(* ===== verification/TreasureMapProps.v ===== *)
(** * What a press does

    [targets_once]: the relays an event is sent to, each once.  [menu_is_menu] and
    [entries_read_back]: what the server signs passes its own check.
    [press_says_the_check] holds of every press, whatever fails around it, and
    [press_settles] that a press repeated once the relays that answer have its version sends nothing. *)

From Stdlib Require Import Ascii String QArith.
From S2P Require Import Prelude Json Url Binary64 Atomic Tables NostrTags Tagging DutyMenu SelfMap SelfKeys SelfMapProps TreasureMap.
From stdpp Require Import list.
Local Open Scope string_scope.
Local Open Scope Z_scope.

(** ** Targets *)

Section targets.
Context `{DutyEnv}.

Record targets_ok (acc : list RelayTarget * gset string) : Prop := {
  targets_seen : forall k, k ∈ acc.2 <-> exists t, t ∈ acc.1 /\ k ∈ target_keys t;
  targets_apart : forall i j t u k, acc.1 !! i = Some t -> acc.1 !! j = Some u -> k ∈ target_keys t -> k ∈ target_keys u -> i = j;
}.

Lemma add_target_ok acc url : targets_ok acc ->
  targets_ok (add_target acc url) /\ acc.1 `prefix_of` (add_target acc url).1
  /\ (url <> "" -> exists t, t ∈ (add_target acc url).1 /\ exists k, k ∈ target_keys (target_of url) /\ k ∈ target_keys t).
Proof.
  destruct acc as [targets seen]. intros [Hs Ha]. cbn [fst snd] in *. unfold add_target.
  destruct (String.eqb_spec url "") as [->|Hne]; [by split_and!|].
  destruct (existsb _ _) eqn:Ex.
  - split_and!; [by split|done|]. intros _. apply existsb_exists in Ex as (k & Hk & Hin%bool_decide_eq_true).
    apply Hs in Hin as (t & Ht & Hkt). exists t. split; [done|]. exists k. split; [by apply list_elem_of_In|done].
  - assert (Hnew : forall k, k ∈ target_keys (target_of url) -> k ∉ seen).
    { intros k Hk Hin. apply not_true_iff_false in Ex. apply Ex, existsb_exists. exists k. split; [by apply list_elem_of_In|].
      by apply bool_decide_eq_true. }
    split_and!; [|by exists [target_of url]|].
    + split; cbn [fst snd].
      * intros k. rewrite elem_of_union, elem_of_list_to_set, Hs. setoid_rewrite elem_of_app. setoid_rewrite list_elem_of_singleton. naive_solver.
      * intros i j t u k Ht Hu Hkt Hku.
        apply lookup_app_Some in Ht as [Ht|[Hi Ht]], Hu as [Hu|[Hj Hu]].
        -- by apply (Ha i j t u k).
        -- exfalso. apply list_lookup_singleton_Some in Hu as [_ <-]. apply (Hnew k Hku), Hs. exists t. split; [by eapply list_elem_of_lookup_2|done].
        -- exfalso. apply list_lookup_singleton_Some in Ht as [_ <-]. apply (Hnew k Hkt), Hs. exists u. split; [by eapply list_elem_of_lookup_2|done].
        -- apply list_lookup_singleton_Some in Ht as [Ht _], Hu as [Hu _]. lia.
    + intros _. exists (target_of url). split; [set_solver|]. exists (relay_key url). split; unfold target_keys; simpl; set_solver.
Qed.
---
__Required action__. Every line above in which the word "Local" occurs is to be copied.

__Result__.
Local Open Scope string_scope.
Local Open Scope Z_scope.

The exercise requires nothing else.